* How to complete this task
Below are the entries to work from; restate word for word the portion that opens with the line containing "(** Extra: the" and closes with the line containing "(j <> global_scope", keeping both.

─── Materials provided ───

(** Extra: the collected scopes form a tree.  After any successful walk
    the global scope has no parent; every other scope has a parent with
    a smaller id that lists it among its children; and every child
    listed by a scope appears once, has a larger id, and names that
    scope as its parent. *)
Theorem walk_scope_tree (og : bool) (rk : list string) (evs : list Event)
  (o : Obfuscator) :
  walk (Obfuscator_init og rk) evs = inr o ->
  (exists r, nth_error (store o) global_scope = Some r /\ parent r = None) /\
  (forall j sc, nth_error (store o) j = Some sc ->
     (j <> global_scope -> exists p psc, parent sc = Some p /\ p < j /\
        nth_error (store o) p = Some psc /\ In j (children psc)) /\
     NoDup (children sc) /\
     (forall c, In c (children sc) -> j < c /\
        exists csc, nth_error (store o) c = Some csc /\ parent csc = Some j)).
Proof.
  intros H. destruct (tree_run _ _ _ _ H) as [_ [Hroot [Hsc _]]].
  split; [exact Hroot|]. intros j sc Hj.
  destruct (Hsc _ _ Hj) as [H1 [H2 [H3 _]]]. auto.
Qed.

───
─── Materials provided ───

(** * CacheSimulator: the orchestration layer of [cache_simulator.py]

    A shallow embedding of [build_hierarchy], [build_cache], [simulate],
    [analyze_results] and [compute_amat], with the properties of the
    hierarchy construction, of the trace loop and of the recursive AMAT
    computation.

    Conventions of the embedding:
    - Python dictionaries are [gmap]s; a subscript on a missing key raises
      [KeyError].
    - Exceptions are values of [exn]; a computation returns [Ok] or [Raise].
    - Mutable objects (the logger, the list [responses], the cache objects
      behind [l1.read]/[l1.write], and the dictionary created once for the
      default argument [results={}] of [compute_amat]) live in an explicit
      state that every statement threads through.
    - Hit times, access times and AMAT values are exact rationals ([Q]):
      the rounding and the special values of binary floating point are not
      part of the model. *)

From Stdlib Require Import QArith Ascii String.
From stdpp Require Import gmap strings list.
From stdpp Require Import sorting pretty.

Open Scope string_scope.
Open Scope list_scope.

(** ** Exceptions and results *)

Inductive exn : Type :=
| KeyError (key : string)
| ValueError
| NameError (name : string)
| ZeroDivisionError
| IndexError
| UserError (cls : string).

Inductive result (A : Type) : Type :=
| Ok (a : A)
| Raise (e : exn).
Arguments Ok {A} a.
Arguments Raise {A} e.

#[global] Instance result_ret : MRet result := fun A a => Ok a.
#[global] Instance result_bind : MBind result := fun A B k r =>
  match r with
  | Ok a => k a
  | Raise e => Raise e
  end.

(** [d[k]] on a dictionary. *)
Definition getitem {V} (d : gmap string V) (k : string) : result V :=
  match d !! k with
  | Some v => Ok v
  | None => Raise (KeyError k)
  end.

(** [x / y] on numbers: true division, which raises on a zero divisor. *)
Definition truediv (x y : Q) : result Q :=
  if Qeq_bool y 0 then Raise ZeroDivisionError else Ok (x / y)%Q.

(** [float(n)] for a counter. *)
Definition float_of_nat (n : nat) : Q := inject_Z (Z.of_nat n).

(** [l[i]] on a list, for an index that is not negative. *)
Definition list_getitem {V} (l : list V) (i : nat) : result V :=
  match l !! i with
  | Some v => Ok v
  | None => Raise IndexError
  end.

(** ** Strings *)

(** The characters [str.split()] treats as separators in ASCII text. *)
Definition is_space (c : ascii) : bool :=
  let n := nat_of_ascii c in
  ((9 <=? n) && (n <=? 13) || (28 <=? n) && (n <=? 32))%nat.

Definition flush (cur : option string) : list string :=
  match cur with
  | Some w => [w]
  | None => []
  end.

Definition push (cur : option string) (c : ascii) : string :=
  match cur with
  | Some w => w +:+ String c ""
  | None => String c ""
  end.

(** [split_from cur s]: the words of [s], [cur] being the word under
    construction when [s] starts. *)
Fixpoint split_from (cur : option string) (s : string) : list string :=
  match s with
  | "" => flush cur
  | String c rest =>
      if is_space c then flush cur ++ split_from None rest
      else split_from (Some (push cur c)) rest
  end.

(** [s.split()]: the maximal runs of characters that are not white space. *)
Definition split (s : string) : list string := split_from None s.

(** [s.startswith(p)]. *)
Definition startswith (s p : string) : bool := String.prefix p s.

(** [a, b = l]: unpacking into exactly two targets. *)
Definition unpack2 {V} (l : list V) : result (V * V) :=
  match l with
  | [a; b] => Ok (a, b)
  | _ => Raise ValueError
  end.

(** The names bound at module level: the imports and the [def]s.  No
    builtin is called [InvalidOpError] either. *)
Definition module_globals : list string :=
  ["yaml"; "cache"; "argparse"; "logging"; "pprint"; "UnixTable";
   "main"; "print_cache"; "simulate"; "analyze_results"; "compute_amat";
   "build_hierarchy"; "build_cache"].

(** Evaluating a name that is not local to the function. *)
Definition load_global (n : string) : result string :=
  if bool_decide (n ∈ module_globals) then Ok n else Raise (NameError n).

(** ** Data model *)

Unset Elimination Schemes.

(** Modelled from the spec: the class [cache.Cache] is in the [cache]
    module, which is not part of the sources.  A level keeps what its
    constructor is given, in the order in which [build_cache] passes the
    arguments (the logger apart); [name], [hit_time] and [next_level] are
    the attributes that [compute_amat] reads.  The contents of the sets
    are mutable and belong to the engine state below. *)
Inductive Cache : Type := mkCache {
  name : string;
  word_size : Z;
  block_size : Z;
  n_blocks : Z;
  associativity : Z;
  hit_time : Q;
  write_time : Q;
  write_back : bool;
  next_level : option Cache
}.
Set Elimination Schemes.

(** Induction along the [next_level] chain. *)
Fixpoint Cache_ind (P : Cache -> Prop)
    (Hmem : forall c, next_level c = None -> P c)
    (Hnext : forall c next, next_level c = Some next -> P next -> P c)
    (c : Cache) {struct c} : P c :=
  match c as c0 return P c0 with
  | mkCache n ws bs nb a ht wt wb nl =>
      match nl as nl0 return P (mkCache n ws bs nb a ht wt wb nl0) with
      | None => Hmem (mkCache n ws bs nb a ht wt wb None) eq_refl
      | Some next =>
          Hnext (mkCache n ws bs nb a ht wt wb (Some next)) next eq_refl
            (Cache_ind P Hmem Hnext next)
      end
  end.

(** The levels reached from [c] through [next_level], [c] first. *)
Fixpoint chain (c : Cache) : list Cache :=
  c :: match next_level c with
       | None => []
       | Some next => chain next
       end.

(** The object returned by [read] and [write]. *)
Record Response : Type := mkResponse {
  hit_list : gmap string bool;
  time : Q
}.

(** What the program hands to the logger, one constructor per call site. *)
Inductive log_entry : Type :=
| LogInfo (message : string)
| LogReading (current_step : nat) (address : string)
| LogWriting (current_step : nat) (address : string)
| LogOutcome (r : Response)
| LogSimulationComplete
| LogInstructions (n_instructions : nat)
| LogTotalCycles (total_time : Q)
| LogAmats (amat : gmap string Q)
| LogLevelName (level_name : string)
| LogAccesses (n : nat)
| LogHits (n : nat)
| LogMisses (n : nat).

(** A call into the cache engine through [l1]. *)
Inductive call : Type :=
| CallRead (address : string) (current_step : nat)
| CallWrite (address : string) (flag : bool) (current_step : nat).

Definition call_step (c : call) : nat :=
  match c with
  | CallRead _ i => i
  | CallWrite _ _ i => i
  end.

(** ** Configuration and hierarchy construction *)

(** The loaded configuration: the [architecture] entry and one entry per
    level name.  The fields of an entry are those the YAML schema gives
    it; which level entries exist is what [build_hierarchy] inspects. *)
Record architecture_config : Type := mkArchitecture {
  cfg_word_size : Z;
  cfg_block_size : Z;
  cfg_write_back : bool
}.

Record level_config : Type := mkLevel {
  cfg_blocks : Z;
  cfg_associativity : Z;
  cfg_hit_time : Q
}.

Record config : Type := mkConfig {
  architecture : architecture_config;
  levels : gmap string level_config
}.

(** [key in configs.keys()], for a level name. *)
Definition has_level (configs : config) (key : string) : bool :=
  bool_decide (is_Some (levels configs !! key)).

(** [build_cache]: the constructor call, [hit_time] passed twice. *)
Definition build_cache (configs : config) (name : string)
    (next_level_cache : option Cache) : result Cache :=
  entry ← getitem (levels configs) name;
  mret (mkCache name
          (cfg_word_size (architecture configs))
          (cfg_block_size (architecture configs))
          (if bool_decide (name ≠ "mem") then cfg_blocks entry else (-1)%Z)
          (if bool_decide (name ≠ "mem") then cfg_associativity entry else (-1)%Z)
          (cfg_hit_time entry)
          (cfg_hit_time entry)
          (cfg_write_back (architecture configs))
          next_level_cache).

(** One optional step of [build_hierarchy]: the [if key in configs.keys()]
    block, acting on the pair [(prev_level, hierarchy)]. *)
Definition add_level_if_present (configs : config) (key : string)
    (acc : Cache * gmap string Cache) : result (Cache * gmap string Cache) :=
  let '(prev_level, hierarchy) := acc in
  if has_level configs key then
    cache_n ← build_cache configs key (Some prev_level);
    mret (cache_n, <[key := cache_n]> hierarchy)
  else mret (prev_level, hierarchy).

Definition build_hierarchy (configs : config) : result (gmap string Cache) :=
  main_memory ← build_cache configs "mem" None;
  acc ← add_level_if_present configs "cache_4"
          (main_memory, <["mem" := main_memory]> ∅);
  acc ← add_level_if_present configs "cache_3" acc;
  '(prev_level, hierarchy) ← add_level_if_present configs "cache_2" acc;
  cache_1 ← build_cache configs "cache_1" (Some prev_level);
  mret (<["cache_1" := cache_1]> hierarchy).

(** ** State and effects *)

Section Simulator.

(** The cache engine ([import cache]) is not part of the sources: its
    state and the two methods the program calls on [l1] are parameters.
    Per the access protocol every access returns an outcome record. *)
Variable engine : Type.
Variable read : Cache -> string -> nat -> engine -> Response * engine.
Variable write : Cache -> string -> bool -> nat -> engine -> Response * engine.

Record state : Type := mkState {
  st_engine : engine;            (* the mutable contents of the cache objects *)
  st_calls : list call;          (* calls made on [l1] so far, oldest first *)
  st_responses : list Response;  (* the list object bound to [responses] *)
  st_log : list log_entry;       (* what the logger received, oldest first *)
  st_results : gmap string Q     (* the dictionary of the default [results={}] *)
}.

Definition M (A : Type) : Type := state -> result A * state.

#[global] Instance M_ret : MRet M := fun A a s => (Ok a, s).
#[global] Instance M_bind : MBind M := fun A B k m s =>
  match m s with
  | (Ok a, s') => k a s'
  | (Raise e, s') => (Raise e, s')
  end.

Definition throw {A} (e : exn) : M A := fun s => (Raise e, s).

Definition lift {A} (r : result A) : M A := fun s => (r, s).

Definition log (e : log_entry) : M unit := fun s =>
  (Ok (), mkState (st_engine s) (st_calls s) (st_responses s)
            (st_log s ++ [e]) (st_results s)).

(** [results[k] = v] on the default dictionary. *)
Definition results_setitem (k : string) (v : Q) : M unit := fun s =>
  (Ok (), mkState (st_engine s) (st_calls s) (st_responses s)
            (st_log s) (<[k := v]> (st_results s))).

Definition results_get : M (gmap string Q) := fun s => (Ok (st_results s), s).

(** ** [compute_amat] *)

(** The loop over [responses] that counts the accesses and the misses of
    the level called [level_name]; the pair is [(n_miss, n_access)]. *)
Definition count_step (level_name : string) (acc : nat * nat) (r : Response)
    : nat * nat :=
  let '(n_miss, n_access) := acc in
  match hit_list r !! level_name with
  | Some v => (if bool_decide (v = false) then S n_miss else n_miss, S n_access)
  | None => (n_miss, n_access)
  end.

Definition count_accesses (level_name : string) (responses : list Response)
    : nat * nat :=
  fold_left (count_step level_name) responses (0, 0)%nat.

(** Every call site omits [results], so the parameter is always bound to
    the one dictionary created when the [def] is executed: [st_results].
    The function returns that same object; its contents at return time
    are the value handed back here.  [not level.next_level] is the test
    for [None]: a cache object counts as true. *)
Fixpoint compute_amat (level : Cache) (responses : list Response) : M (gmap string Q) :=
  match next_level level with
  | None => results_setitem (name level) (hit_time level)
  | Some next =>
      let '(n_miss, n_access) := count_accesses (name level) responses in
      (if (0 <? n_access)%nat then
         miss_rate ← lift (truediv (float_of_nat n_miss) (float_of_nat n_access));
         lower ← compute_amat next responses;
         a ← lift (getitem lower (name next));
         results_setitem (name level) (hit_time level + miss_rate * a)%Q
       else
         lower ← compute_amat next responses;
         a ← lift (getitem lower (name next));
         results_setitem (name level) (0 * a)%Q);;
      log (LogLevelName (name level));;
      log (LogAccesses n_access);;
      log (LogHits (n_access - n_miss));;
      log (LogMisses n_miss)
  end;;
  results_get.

───

* Exercise response
(** Extra: the collected scopes form a tree.  After any successful walk
    the global scope has no parent; every other scope has a parent with
    a smaller id that lists it among its children; and every child
    listed by a scope appears once, has a larger id, and names that
    scope as its parent. *)
Theorem walk_scope_tree (og : bool) (rk : list string) (evs : list Event)
  (o : Obfuscator) :
  walk (Obfuscator_init og rk) evs = inr o ->
  (exists r, nth_error (store o) global_scope = Some r /\ parent r = None) /\
  (forall j sc, nth_error (store o) j = Some sc ->
     (j <> global_scope -> exists p psc, parent sc = Some p /\ p < j /\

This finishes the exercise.